* Collected data *
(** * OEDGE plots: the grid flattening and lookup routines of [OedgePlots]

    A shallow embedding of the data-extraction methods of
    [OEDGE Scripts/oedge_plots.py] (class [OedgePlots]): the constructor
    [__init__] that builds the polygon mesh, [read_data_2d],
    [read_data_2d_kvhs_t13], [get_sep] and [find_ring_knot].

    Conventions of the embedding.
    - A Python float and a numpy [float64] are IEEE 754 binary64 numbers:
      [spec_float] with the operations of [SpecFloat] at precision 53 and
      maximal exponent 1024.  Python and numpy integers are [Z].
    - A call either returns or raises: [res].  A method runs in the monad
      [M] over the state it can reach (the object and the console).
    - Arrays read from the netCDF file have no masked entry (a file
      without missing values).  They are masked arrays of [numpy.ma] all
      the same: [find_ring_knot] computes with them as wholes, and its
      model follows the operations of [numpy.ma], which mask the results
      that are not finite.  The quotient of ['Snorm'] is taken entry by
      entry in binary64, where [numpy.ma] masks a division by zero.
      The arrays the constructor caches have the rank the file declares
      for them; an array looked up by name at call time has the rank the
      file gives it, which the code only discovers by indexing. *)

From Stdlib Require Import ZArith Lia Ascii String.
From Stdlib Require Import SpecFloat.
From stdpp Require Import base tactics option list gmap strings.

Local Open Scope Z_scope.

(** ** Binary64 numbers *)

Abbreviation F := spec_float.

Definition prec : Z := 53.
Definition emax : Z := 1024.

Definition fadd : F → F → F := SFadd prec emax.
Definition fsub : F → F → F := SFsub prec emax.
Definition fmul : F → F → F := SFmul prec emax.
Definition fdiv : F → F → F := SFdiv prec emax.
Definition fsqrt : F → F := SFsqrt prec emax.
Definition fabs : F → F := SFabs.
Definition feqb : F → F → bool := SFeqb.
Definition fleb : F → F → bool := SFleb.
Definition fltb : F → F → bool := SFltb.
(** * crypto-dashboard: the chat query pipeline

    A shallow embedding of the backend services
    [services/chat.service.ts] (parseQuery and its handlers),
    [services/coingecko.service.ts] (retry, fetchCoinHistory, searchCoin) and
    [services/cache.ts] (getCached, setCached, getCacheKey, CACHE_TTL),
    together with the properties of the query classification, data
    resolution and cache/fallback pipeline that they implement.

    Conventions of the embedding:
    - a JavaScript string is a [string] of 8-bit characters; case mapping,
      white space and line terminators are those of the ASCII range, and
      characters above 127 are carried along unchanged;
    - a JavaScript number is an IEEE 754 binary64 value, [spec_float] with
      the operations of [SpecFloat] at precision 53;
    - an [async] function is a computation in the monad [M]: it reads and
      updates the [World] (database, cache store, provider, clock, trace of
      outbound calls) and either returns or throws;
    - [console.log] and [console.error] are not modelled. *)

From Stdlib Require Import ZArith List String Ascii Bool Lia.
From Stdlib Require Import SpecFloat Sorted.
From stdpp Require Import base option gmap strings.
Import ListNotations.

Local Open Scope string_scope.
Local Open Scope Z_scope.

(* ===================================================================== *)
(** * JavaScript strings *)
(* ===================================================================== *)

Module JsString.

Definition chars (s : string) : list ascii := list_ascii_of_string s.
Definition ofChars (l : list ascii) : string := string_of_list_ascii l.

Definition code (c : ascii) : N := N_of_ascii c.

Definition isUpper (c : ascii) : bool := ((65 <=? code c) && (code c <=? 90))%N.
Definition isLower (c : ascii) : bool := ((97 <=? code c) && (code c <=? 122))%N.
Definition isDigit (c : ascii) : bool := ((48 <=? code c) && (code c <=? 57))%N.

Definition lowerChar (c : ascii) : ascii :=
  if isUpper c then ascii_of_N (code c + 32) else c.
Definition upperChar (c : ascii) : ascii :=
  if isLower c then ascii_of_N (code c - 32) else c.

* PROBLEM DESCRIPTION *
Please set down again, word for word, only the lines from the start of the entries through the line with "for them; an", both ends included.

* TASK SOLUTION *
(** * OEDGE plots: the grid flattening and lookup routines of [OedgePlots]

    A shallow embedding of the data-extraction methods of
    [OEDGE Scripts/oedge_plots.py] (class [OedgePlots]): the constructor
    [__init__] that builds the polygon mesh, [read_data_2d],
    [read_data_2d_kvhs_t13], [get_sep] and [find_ring_knot].

    Conventions of the embedding.
    - A Python float and a numpy [float64] are IEEE 754 binary64 numbers:
      [spec_float] with the operations of [SpecFloat] at precision 53 and
      maximal exponent 1024.  Python and numpy integers are [Z].
    - A call either returns or raises: [res].  A method runs in the monad
      [M] over the state it can reach (the object and the console).
    - Arrays read from the netCDF file have no masked entry (a file
      without missing values).  They are masked arrays of [numpy.ma] all
      the same: [find_ring_knot] computes with them as wholes, and its
      model follows the operations of [numpy.ma], which mask the results
      that are not finite.  The quotient of ['Snorm'] is taken entry by
      entry in binary64, where [numpy.ma] masks a division by zero.
      The arrays the constructor caches have the rank the file declares
      for them; an array looked up by name at call time has the rank the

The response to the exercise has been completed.